DESCRIPTION OF THE TASK:
Output only the lines below that start at the line containing "(** Modelled from the spec: the error" and end at the line containing "(** Modelled from the spec: the price", with both ends kept.

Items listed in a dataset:
* * * * * * * * *
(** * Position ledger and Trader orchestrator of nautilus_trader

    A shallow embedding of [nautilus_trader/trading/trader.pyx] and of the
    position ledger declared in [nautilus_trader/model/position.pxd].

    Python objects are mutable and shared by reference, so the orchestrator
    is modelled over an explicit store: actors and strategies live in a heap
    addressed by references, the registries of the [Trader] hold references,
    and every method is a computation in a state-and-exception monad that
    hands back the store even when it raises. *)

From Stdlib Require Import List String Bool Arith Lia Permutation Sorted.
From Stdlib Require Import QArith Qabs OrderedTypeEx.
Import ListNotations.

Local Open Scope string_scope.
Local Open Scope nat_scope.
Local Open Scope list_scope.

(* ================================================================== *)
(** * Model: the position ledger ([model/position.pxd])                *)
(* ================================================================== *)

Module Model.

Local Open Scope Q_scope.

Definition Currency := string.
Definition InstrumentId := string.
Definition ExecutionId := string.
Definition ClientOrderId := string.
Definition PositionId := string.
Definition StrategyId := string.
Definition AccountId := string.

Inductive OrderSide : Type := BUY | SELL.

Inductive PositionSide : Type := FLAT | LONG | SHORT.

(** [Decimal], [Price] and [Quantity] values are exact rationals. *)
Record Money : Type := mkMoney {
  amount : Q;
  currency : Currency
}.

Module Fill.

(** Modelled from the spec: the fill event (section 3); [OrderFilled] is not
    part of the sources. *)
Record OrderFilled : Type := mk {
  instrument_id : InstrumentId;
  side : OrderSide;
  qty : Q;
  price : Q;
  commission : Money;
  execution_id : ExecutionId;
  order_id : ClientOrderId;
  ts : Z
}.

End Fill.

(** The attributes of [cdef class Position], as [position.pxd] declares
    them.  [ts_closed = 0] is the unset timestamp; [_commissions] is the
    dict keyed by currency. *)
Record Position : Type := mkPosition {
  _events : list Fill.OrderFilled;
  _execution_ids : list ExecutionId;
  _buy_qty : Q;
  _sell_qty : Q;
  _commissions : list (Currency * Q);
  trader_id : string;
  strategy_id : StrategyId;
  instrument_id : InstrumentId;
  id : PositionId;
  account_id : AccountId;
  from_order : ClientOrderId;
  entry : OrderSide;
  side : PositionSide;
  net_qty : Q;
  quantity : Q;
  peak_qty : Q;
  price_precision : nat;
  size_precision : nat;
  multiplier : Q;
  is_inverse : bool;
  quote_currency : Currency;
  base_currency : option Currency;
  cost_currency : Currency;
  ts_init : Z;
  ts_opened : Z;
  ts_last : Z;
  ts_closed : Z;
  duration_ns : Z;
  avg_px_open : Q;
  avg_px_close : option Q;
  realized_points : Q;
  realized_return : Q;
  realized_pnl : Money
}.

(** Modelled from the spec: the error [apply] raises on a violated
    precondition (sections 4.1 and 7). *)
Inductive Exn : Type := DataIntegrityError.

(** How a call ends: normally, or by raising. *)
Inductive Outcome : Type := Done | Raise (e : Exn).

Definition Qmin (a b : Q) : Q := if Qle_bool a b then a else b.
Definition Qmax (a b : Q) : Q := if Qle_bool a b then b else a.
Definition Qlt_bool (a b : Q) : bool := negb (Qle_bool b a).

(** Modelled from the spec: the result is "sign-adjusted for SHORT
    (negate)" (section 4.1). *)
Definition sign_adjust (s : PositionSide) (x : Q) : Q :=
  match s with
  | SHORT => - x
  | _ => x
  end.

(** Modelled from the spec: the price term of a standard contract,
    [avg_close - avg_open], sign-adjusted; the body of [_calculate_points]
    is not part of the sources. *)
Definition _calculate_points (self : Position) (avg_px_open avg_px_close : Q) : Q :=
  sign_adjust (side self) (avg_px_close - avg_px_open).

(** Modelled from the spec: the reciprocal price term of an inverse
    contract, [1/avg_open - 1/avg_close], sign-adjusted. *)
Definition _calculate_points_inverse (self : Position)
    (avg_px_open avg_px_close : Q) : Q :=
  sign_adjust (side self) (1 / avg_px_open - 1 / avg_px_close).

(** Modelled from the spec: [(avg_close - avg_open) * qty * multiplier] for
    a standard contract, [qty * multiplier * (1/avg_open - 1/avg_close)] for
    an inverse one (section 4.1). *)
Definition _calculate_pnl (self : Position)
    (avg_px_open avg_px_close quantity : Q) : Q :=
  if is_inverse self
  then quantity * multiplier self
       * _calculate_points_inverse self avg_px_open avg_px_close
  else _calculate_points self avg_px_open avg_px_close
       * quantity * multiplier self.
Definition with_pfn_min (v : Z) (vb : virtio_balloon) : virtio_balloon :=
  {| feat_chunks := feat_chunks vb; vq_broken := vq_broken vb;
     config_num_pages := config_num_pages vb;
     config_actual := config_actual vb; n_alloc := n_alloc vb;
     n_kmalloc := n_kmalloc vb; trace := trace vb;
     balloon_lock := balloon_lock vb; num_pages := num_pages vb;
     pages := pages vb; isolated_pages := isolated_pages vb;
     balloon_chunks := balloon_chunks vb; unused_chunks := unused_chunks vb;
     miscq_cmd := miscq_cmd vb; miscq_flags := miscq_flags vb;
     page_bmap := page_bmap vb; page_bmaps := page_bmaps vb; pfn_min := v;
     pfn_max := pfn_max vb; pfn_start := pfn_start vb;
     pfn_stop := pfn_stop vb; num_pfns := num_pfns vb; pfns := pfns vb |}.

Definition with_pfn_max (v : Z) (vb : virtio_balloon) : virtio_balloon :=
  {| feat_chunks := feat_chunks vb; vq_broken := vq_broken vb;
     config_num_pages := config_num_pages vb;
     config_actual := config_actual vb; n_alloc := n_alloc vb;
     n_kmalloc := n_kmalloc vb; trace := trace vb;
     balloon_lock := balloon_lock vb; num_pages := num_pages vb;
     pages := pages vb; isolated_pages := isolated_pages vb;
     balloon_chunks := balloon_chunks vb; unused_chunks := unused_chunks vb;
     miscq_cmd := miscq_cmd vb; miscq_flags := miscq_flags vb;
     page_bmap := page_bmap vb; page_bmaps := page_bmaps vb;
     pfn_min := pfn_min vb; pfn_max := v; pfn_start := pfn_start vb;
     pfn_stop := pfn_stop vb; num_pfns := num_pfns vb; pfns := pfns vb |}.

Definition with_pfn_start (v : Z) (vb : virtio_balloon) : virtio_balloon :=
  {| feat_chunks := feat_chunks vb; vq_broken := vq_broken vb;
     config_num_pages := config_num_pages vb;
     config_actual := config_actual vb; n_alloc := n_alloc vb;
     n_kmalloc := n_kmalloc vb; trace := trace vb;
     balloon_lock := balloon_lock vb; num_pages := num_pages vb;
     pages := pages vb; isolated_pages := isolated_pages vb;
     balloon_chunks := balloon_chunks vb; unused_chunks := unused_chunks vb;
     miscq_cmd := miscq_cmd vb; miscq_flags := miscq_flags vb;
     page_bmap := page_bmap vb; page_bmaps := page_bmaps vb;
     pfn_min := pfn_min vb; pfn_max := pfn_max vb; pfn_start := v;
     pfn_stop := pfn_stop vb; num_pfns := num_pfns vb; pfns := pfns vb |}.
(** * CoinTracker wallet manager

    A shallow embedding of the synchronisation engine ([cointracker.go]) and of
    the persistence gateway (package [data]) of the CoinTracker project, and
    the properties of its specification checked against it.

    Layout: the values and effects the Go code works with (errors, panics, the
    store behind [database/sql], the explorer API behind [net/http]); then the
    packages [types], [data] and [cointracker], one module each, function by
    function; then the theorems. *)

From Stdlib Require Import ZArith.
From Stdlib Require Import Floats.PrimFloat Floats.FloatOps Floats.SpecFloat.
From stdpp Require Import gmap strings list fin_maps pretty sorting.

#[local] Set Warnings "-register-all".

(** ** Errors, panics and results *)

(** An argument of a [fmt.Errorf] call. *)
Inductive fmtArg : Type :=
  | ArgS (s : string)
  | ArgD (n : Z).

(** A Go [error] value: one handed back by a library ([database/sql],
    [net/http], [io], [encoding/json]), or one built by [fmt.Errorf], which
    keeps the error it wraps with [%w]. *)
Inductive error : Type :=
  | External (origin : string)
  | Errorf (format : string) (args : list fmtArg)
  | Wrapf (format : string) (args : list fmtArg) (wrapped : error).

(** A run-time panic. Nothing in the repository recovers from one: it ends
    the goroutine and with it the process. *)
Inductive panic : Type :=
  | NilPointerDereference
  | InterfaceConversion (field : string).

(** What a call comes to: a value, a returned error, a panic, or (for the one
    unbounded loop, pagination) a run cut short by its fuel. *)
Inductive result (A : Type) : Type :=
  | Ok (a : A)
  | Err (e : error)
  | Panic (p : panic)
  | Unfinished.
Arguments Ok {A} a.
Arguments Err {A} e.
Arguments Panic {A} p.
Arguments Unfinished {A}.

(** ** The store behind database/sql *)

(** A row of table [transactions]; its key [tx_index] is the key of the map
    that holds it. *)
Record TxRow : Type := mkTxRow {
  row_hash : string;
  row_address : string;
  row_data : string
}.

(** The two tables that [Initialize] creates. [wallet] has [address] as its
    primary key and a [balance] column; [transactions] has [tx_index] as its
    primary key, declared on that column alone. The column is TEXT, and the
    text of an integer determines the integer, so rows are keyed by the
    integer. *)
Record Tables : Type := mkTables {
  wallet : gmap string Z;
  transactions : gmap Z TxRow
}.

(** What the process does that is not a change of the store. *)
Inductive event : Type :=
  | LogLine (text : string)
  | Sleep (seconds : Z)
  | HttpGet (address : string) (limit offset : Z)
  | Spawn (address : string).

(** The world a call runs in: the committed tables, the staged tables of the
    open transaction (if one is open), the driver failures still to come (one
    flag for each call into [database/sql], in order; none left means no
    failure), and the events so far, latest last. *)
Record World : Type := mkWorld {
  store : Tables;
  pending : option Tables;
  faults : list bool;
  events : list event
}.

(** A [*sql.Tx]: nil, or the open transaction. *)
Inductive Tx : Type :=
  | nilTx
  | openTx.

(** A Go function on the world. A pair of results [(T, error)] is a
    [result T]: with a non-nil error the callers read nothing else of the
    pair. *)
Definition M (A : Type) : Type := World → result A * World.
* * * * * * * * *
EXERCISE RESPONSE:
(** Modelled from the spec: the error [apply] raises on a violated
    precondition (sections 4.1 and 7). *)
Inductive Exn : Type := DataIntegrityError.

(** How a call ends: normally, or by raising. *)
Inductive Outcome : Type := Done | Raise (e : Exn).

Definition Qmin (a b : Q) : Q := if Qle_bool a b then a else b.
Definition Qmax (a b : Q) : Q := if Qle_bool a b then b else a.
Definition Qlt_bool (a b : Q) : bool := negb (Qle_bool b a).

(** Modelled from the spec: the result is "sign-adjusted for SHORT
    (negate)" (section 4.1). *)
Definition sign_adjust (s : PositionSide) (x : Q) : Q :=
  match s with
  | SHORT => - x
  | _ => x
  end.

(** Modelled from the spec: the price term of a standard contract,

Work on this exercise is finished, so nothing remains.